[Exercise inputs Boundary: Start]
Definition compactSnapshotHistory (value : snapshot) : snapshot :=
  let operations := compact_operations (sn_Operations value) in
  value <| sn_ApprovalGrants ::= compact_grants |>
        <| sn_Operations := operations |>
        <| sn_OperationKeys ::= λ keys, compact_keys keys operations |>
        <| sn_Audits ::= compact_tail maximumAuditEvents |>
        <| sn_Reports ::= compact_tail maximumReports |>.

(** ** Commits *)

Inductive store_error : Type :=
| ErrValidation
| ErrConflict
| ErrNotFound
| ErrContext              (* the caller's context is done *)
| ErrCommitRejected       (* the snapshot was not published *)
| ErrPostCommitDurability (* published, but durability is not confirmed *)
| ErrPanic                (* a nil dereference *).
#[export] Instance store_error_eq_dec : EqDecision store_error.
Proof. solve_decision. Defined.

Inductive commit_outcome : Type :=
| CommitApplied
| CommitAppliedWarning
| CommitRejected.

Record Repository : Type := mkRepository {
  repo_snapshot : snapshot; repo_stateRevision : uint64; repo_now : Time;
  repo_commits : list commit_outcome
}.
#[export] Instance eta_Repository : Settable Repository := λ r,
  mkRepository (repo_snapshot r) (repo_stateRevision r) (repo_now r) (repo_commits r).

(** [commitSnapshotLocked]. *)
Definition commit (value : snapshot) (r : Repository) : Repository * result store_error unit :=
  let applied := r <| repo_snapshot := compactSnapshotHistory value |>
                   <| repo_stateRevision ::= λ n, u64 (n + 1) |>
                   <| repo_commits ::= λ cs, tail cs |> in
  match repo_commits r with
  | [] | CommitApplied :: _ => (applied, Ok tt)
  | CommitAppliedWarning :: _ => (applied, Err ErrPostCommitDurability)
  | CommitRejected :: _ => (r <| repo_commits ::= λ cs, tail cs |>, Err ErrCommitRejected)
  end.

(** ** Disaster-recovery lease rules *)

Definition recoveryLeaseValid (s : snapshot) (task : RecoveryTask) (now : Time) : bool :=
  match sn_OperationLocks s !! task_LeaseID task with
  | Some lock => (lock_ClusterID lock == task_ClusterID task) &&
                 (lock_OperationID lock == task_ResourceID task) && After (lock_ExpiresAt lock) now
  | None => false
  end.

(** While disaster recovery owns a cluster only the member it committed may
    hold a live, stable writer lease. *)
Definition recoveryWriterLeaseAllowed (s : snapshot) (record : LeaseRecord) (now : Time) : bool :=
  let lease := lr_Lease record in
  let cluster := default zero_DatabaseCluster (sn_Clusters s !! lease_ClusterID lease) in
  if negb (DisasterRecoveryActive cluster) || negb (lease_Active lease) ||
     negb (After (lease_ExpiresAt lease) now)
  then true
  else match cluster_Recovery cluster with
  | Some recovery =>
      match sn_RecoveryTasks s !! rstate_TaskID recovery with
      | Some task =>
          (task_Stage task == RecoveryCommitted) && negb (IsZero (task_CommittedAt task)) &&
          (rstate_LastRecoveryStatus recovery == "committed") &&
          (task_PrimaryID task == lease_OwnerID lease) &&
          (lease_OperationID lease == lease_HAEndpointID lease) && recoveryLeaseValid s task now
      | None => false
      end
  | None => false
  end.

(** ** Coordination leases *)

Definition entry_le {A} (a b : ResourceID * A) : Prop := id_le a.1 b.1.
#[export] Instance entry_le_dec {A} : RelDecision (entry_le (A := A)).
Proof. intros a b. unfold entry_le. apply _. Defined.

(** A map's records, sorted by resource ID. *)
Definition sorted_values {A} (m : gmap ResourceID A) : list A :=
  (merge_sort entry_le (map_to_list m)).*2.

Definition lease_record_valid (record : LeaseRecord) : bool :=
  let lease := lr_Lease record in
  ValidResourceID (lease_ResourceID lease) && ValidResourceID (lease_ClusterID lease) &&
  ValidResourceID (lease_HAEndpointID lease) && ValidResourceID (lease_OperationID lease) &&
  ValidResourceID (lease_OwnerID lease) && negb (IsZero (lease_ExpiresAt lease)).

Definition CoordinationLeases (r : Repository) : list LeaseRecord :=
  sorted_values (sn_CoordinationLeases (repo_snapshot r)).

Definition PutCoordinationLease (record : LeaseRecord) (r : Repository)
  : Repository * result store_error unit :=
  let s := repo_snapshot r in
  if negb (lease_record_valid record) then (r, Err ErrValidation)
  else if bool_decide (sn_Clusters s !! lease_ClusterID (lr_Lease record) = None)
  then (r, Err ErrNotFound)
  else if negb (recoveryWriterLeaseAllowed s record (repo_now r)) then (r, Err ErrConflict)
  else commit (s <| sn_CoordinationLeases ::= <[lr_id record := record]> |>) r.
[Exercise inputs Boundary: End]
> _Your goal_: Extract the lines of the preceding material that run from the line with "not confirmed *)" through the line with "hold a live, stable writer lease. *)", inclusive, reproducing them exactly and adding nothing.

> _Final answer_:
| ErrPostCommitDurability (* published, but durability is not confirmed *)
| ErrPanic                (* a nil dereference *).
#[export] Instance store_error_eq_dec : EqDecision store_error.
Proof. solve_decision. Defined.

Inductive commit_outcome : Type :=
| CommitApplied
| CommitAppliedWarning
| CommitRejected.

Record Repository : Type := mkRepository {
  repo_snapshot : snapshot; repo_stateRevision : uint64; repo_now : Time;
  repo_commits : list commit_outcome
}.
#[export] Instance eta_Repository : Settable Repository := λ r,
  mkRepository (repo_snapshot r) (repo_stateRevision r) (repo_now r) (repo_commits r).

(** [commitSnapshotLocked]. *)
Definition commit (value : snapshot) (r : Repository) : Repository * result store_error unit :=
  let applied := r <| repo_snapshot := compactSnapshotHistory value |>
                   <| repo_stateRevision ::= λ n, u64 (n + 1) |>
                   <| repo_commits ::= λ cs, tail cs |> in
  match repo_commits r with
  | [] | CommitApplied :: _ => (applied, Ok tt)
  | CommitAppliedWarning :: _ => (applied, Err ErrPostCommitDurability)
  | CommitRejected :: _ => (r <| repo_commits ::= λ cs, tail cs |>, Err ErrCommitRejected)
  end.

(** ** Disaster-recovery lease rules *)

Definition recoveryLeaseValid (s : snapshot) (task : RecoveryTask) (now : Time) : bool :=
  match sn_OperationLocks s !! task_LeaseID task with
  | Some lock => (lock_ClusterID lock == task_ClusterID task) &&
                 (lock_OperationID lock == task_ResourceID task) && After (lock_ExpiresAt lock) now
  | None => false
  end.

(** While disaster recovery owns a cluster only the member it committed may
    hold a live, stable writer lease. *)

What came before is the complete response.